_What you will do_:
Include in the output exactly the lines from the opening of the data through the line containing "theorems are stated", and nothing more.
Input material below:
(* ===== verification/Carrier.v ===== *)
(** * Carrier: the finite values of a JavaScript number

    The operations the source applies to finite numbers, as a class, with two
    instances: the reals (the idealisation the theorems are about) and the
    rationals (on which the definitions run).  The class has no laws: the
    theorems are stated at [R], where [lra], [nra] and [field] apply once the
    class operations are unfolded ([runfold]). *)

From Stdlib Require Import ZArith QArith Qround Reals Zfloor Lra Lia Bool.
From S2P Require Import Prelude.

Set Implicit Arguments.

Declare Scope car_scope.
Delimit Scope car_scope with car.

Class Carrier (F : Type) : Type := {
  Fzero : F;
  Fone : F;
  Fadd : F -> F -> F;
  Fsub : F -> F -> F;
  Fmul : F -> F -> F;
  Fdiv : F -> F -> F;
  Fopp : F -> F;
  Fltb : F -> F -> bool;
  Feqb : F -> F -> bool;
  FofZ : Z -> F;
  Ffloor : F -> Z
}.

Notation "0" := Fzero : car_scope.
Notation "1" := Fone : car_scope.
Infix "+" := Fadd : car_scope.
Infix "-" := Fsub : car_scope.
Infix "*" := Fmul : car_scope.
Infix "/" := Fdiv : car_scope.
Notation "- x" := (Fopp x) : car_scope.
Infix "<?" := Fltb : car_scope.
Infix "=?" := Feqb : car_scope.

Section Derived.
Context {F : Type} {C : Carrier F}.
Local Open Scope car_scope.

(** [x <= y] on finite values: not [y < x]. *)
Definition Fleb (x y : F) : bool := negb (y <? x).

(** A decimal literal [n / d], such as [0.95 = 95 / 100]. *)
Definition Fdec (n d : Z) : F := FofZ n / FofZ d.

(** The sign of a finite value. *)
Definition Fsgn (x : F) : comparison :=
  if 0 <? x then Gt else if x <? 0 then Lt else Eq.

Definition Fmin (x y : F) : F := if y <? x then y else x.

Definition Fmax (x y : F) : F := if x <? y then y else x.

(** Is the value a non-negative integer, and which: the index of an array
    element. *)
Definition Findex (x : F) : option nat :=
  let k := Ffloor x in
  if (FofZ k =? x) && (0 <=? k)%Z then Some (Z.to_nat k) else None.

End Derived.

Infix "<=?" := Fleb : car_scope.

(** ** The real numbers *)

Definition Rltb (x y : R) : bool := if Rlt_dec x y then true else false.

Definition Reqb (x y : R) : bool := if Req_dec_T x y then true else false.

#[export] Instance RCarrier : Carrier R := {|
  Fzero := 0%R;
  Fone := 1%R;
  Fadd := Rplus;
  Fsub := Rminus;
  Fmul := Rmult;
  Fdiv := Rdiv;
  Fopp := Ropp;
  Fltb := Rltb;
  Feqb := Reqb;
  FofZ := IZR;
  Ffloor := Zfloor
|}.

(** ** The rationals *)

#[export] Instance QCarrier : Carrier Q | 10 := {|
  Fzero := 0%Q;
  Fone := 1%Q;
  Fadd := Qplus;
  Fsub := Qminus;
  Fmul := Qmult;
  Fdiv := Qdiv;
  Fopp := Qopp;
  Fltb := fun x y => negb (Qle_bool y x);
  Feqb := Qeq_bool;
  FofZ := inject_Z;
  Ffloor := Qfloor
|}.

(** Unfold the class operations at the real instance, so that the goal is
    stated with the operators of [R]. *)
Ltac runfold :=
  cbv [Fzero Fone Fadd Fsub Fmul Fdiv Fopp Fltb Feqb FofZ Ffloor
       Fleb Fdec Fsgn Fmin Fmax RCarrier] in *.

(** ** Reflection of the comparisons on the reals *)

Lemma Rltb_spec (x y : R) : BoolSpec (x < y)%R (y <= x)%R (Rltb x y).
Proof. unfold Rltb. destruct (Rlt_dec x y); constructor; lra. Qed.

Lemma Reqb_spec (x y : R) : BoolSpec (x = y) (x <> y) (Reqb x y).
Proof. unfold Reqb. destruct (Req_dec_T x y); constructor; assumption. Qed.

Lemma Rltb_true (x y : R) : (x < y)%R -> Rltb x y = true.
Proof. intros H. destruct (Rltb_spec x y); [reflexivity | lra]. Qed.

Lemma Rltb_false (x y : R) : (y <= x)%R -> Rltb x y = false.
Proof. intros H. destruct (Rltb_spec x y); [lra | reflexivity]. Qed.

Lemma Rltb_true_iff (x y : R) : Rltb x y = true <-> (x < y)%R.
Proof. destruct (Rltb_spec x y); split; intros; (lra || congruence). Qed.

Lemma Rltb_false_iff (x y : R) : Rltb x y = false <-> (y <= x)%R.
Proof. destruct (Rltb_spec x y); split; intros; (lra || congruence). Qed.

Lemma Reqb_true (x y : R) : x = y -> Reqb x y = true.
Proof. intros H. destruct (Reqb_spec x y); [reflexivity | contradiction]. Qed.

Lemma Reqb_false (x y : R) : x <> y -> Reqb x y = false.
Proof. intros H. destruct (Reqb_spec x y); [contradiction | reflexivity]. Qed.

Lemma Reqb_refl (x : R) : Reqb x x = true.
Proof. now apply Reqb_true. Qed.

#[export] Hint Rewrite Reqb_refl : facecut.

(** Decide every comparison of reals that occurs in the goal, closing the
    impossible side with [lra]. *)
Ltac rcases :=
  repeat match goal with
  | |- context [Rltb ?x ?y] => destruct (Rltb_spec x y); try lra
  | |- context [Reqb ?x ?y] => destruct (Reqb_spec x y); try lra
  end.

(** The same for the comparisons of one hypothesis. *)
Ltac rcases_in H :=
  repeat match type of H with
  | context [Rltb ?x ?y] => destruct (Rltb_spec x y); try lra
  | context [Reqb ?x ?y] => destruct (Reqb_spec x y); try lra
  end.

(** ** Quotients by a positive real *)

Lemma Rmult_div_cancel (a r : R) : (0 < r)%R -> (a / r * r = a)%R.
Proof. intros Hr. field. lra. Qed.

Lemma Rle_div_iff (s a r : R) : (0 < r)%R -> (s <= a / r <-> s * r <= a)%R.
Proof.
  intros Hr. pose proof (Rmult_div_cancel a Hr) as E. split; intros H.
  - rewrite <- E. apply Rmult_le_compat_r; lra.
  - apply Rmult_le_reg_r with r; [assumption|]. lra.
Qed.

Lemma Rdiv_le_iff (a r k : R) : (0 < r)%R -> (a / r <= k <-> a <= k * r)%R.
Proof.
  intros Hr. pose proof (Rmult_div_cancel a Hr) as E. split; intros H.
  - rewrite <- E. apply Rmult_le_compat_r; lra.
  - apply Rmult_le_reg_r with r; [assumption|]. lra.
Qed.

(** ** Floor and integers on the reals *)

Lemma Zfloor_IZR_iff (x : R) : IZR (Zfloor x) = x <-> exists k : Z, x = IZR k.
Proof.
  split.
  - intros H. exists (Zfloor x). now symmetry.
  - intros [k ->]. now rewrite ZfloorZ.
Qed.

Lemma Zfloor_div_exact (k d : Z) :
  (0 < d)%Z -> Zfloor (IZR (k * d) / IZR d) = k.
Proof.
  intros Hd. rewrite mult_IZR.
  replace (IZR k * IZR d / IZR d)%R with (IZR k); [apply ZfloorZ|].
  field. apply not_0_IZR. lia.
Qed.

(** An index read from a real is the natural number it denotes. *)
Lemma Findex_nat (n : nat) : Findex (IZR (Z.of_nat n)) = Some n.
Proof.
  unfold Findex. runfold. rewrite ZfloorZ, Reqb_refl.
  destruct (Z.leb_spec 0 (Z.of_nat n)); [|lia].
  simpl. now rewrite Nat2Z.id.
Qed.

Lemma Findex_Some (x : R) (n : nat) :
  Findex x = Some n -> x = IZR (Z.of_nat n).
Proof.
  unfold Findex. runfold.
  destruct (Reqb_spec (IZR (Zfloor x)) x) as [E|]; [|discriminate].
  destruct (Z.leb_spec 0 (Zfloor x)); [|discriminate].
  simpl. intros [= <-]. rewrite Z2Nat.id by assumption. now symmetry.
Qed.

(** ** The rationals run *)

Example Fdec_Q : Qeq_bool (Fdec 95 100) (19 # 20) = true.
Proof. vm_compute. reflexivity. Qed.

Example Findex_Q : Findex (inject_Z 3) = Some 3%nat /\ Findex (3 # 2) = None.
Proof. split; vm_compute; reflexivity. Qed.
End of Input material.
_Solved exercise_:
(* ===== verification/Carrier.v ===== *)
(** * Carrier: the finite values of a JavaScript number

    The operations the source applies to finite numbers, as a class, with two
    instances: the reals (the idealisation the theorems are about) and the
    rationals (on which the definitions run).  The class has no laws: the
    theorems are stated at [R], where [lra], [nra] and [field] apply once the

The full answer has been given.